A key learning stage for me was associated with the development of a project for truants, who preferred the atmosphere of the adventure playground to the local community school. In the view of the New Romantics people should be free to learn when and where they want. In sympathy with such an approach I spent a considerable amount of time trying to make contact with these young people. The first hurdle was to get them to stand still long enough to let them know I was not a teacher, wag officer, social worker or plain-clothed police-woman. So much for my alternative image.
The next hurdle was to give them some reason for a working contact. Here the choice of roles is enormous. If you are too entertaining then what do you really know? Too authoritarian, then you are just like the rest. Interesting, respectful and fair, then you are unreal and short-lived. The third hurdle is the potential for role conflict with other young people and colleagues. The style of relationship offered to young people was a step towards empowerment. It involved establishing roles and interests without the power, traditions and status which can be called upon by those working in mainstream educational settings.
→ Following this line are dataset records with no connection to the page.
(* ===== verification/Conn.v ===== *)
(** * The connection runtime

    Models the state of [Conn] in src/connection.go and the critical sections
    of its operations (and of the set-up transitions in src/bootstrap.go): each
    function below is what one goroutine does while it holds [c.mu].
    Interleavings of goroutines are sequences of these functions, the step
    relation [step].

    A pending operation is an object that the connection, its stream and its
    watchers share: [c_ops] is the heap of these objects, and a reference to
    one is its key. [c.done] is closed exactly when [c.err] is set. Waiting on
    channels, the tracer and the logger are not part of the state. *)

From S2P Require Import Prelude Wire Packet Reader Decoder Types Protocol Result Errors Options Endpoint.
From S2P Require Import Response Attributes Operations Search Bind Extended.

Record pendingOperation := MkPending {
  p_id : MessageID;
  p_pattern : FramingPattern;
  p_mode : CancellationMode;
  p_requestBytes : Z;
  p_responseBytes : Z;
  p_responses : Z;
  p_firstResponse : bool;
  p_writeObserved : bool;
  p_queue : list Response;
  p_queuedBytes : Z;
  p_deliveryErr : option cerror;
  p_canceled : bool;
  p_terminal : bool;
  p_abandoning : bool;
  p_writeStarted : bool;
  p_ready : bool;
  p_lifecycleDone : bool
}.

Definition OpRef := nat.

Record Conn := MkConn {
  c_options : ConnectionOptions;
  c_maxID : MessageID;
  c_state : connectionState;
  c_closing : bool;
  c_err : option cerror;
  c_identity : Identity;
  c_policy : ConnectionPolicy;
  c_nextID : MessageID;
  c_reserved : gset MessageID;
  c_pending : gmap MessageID OpRef;
  c_tombstones : gmap MessageID FramingPattern;
  c_unsolicited : list Response;
  c_unsolicitedBytes : Z;
  c_ops : gmap OpRef pendingOperation
}.

(** Field updates. *)
Definition set_state s (c : Conn) :=
  MkConn (c_options c) (c_maxID c) s (c_closing c) (c_err c) (c_identity c) (c_policy c) (c_nextID c)
    (c_reserved c)
    (c_pending c) (c_tombstones c) (c_unsolicited c) (c_unsolicitedBytes c) (c_ops c).
Definition set_handoff identity policy (c : Conn) :=
  MkConn (c_options c) (c_maxID c) (c_state c) (c_closing c) (c_err c) identity policy (c_nextID c) (c_reserved c)
    (c_pending c) (c_tombstones c) (c_unsolicited c) (c_unsolicitedBytes c) (c_ops c).
Definition set_closing b (c : Conn) :=
  MkConn (c_options c) (c_maxID c) (c_state c) b (c_err c) (c_identity c) (c_policy c) (c_nextID c)
    (c_reserved c)
    (c_pending c) (c_tombstones c) (c_unsolicited c) (c_unsolicitedBytes c) (c_ops c).
Definition set_ids nextID reserved pending tombstones (c : Conn) :=
  MkConn (c_options c) (c_maxID c) (c_state c) (c_closing c) (c_err c) (c_identity c) (c_policy c) nextID reserved
    pending tombstones (c_unsolicited c) (c_unsolicitedBytes c) (c_ops c).
Definition set_ops ops (c : Conn) :=
  MkConn (c_options c) (c_maxID c) (c_state c) (c_closing c) (c_err c) (c_identity c) (c_policy c) (c_nextID c)
    (c_reserved c)
    (c_pending c) (c_tombstones c) (c_unsolicited c) (c_unsolicitedBytes c) ops.
Definition set_unsolicited q n (c : Conn) :=
  MkConn (c_options c) (c_maxID c) (c_state c) (c_closing c) (c_err c) (c_identity c) (c_policy c) (c_nextID c)
    (c_reserved c)
    (c_pending c) (c_tombstones c) q n (c_ops c).
Definition set_reserved r (c : Conn) := set_ids (c_nextID c) r (c_pending c) (c_tombstones c) c.
Definition set_pending m (c : Conn) := set_ids (c_nextID c) (c_reserved c) m (c_tombstones c) c.

(** Update of an operation object through its reference. *)
Definition set_op (ref : OpRef) (p : pendingOperation) (c : Conn) : Conn :=
  set_ops (<[ref := p]> (c_ops c)) c.

(** [c.pending[p.id] == p] compares references. *)
Definition is_pending (c : Conn) (ref : OpRef) (p : pendingOperation) : bool :=
  bool_decide (c_pending c !! p_id p = Some ref).

Definition signalReady (p : pendingOperation) : pendingOperation :=
  MkPending (p_id p) (p_pattern p) (p_mode p) (p_requestBytes p) (p_responseBytes p) (p_responses p)
    (p_firstResponse p) (p_writeObserved p) (p_queue p) (p_queuedBytes p) (p_deliveryErr p)
    (p_canceled p) (p_terminal p) (p_abandoning p) (p_writeStarted p) true (p_lifecycleDone p).
Definition finishLifecycle (p : pendingOperation) : pendingOperation :=
  MkPending (p_id p) (p_pattern p) (p_mode p) (p_requestBytes p) (p_responseBytes p) (p_responses p)
    (p_firstResponse p) (p_writeObserved p) (p_queue p) (p_queuedBytes p) (p_deliveryErr p)
    (p_canceled p) (p_terminal p) (p_abandoning p) (p_writeStarted p) (p_ready p) true.
Definition set_terminal (p : pendingOperation) : pendingOperation :=
  MkPending (p_id p) (p_pattern p) (p_mode p) (p_requestBytes p) (p_responseBytes p) (p_responses p)
    (p_firstResponse p) (p_writeObserved p) (p_queue p) (p_queuedBytes p) (p_deliveryErr p)
    (p_canceled p) true (p_abandoning p) (p_writeStarted p) (p_ready p) (p_lifecycleDone p).
Definition set_abandoning (p : pendingOperation) : pendingOperation :=
  MkPending (p_id p) (p_pattern p) (p_mode p) (p_requestBytes p) (p_responseBytes p) (p_responses p)
    (p_firstResponse p) (p_writeObserved p) (p_queue p) (p_queuedBytes p) (p_deliveryErr p)
    (p_canceled p) (p_terminal p) true (p_writeStarted p) (p_ready p) (p_lifecycleDone p).
Definition set_written started observed (p : pendingOperation) : pendingOperation :=
  MkPending (p_id p) (p_pattern p) (p_mode p) (p_requestBytes p) (p_responseBytes p) (p_responses p)
    (p_firstResponse p) observed (p_queue p) (p_queuedBytes p) (p_deliveryErr p)
    (p_canceled p) (p_terminal p) (p_abandoning p) started (p_ready p) (p_lifecycleDone p).
Definition set_delivery err (p : pendingOperation) : pendingOperation :=
  MkPending (p_id p) (p_pattern p) (p_mode p) (p_requestBytes p) (p_responseBytes p) (p_responses p)
    (p_firstResponse p) (p_writeObserved p) (p_queue p) (p_queuedBytes p) err
    (p_canceled p) (p_terminal p) (p_abandoning p) (p_writeStarted p) (p_ready p) (p_lifecycleDone p).
Definition set_queue q n (p : pendingOperation) : pendingOperation :=
  MkPending (p_id p) (p_pattern p) (p_mode p) (p_requestBytes p) (p_responseBytes p) (p_responses p)
    (p_firstResponse p) (p_writeObserved p) q n (p_deliveryErr p)
    (p_canceled p) (p_terminal p) (p_abandoning p) (p_writeStarted p) (p_ready p) (p_lifecycleDone p).

(** Drop the queue, set the error that ends delivery, and mark the operation canceled. *)
Definition cancel_delivery (err : cerror) (p : pendingOperation) : pendingOperation :=
  MkPending (p_id p) (p_pattern p) (p_mode p) (p_requestBytes p) (p_responseBytes p) (p_responses p)
    (p_firstResponse p) (p_writeObserved p) [] 0 (Some err)
    true (p_terminal p) (p_abandoning p) (p_writeStarted p) (p_ready p) (p_lifecycleDone p).

(** The counters of a response. *)
Definition count_response (n : Z) (p : pendingOperation) : pendingOperation :=
  MkPending (p_id p) (p_pattern p) (p_mode p) (p_requestBytes p)
    (conv uint64 (p_responseBytes p + n)) (conv uint64 (p_responses p + 1))
    true (p_writeObserved p) (p_queue p) (p_queuedBytes p) (p_deliveryErr p)
    (p_canceled p) (p_terminal p) (p_abandoning p) (p_writeStarted p) (p_ready p) (p_lifecycleDone p).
In practice, this involved using a range of detached youth work skills which are not properly understood or shared by other professions. Contact made with young people on their own territory, to some extent on their terms, enabled me to have a quite different perception of their needs, a greater awareness of the circumstances surrounding their lives, and indeed some empathy with truanting. An additional difficulty was that the working contract with these young people legitimized their time with the project outside school, yet in school hours.
Every social and liberation movement threatens some other group’s values, assumptions and power, which inevitably leads to a questioning of the nature, struggle and distribution of power and authority in society. The main objection from the teaching staff was that the project’s influence might encourage truanting, that the level of empathy shown to young people could undermine the attempts of teachers to deal with it. And, indeed, young people might gain some power from their new perceptions and understandings, thus undermining the teaching staff in what they saw as the right and best way to educate young people.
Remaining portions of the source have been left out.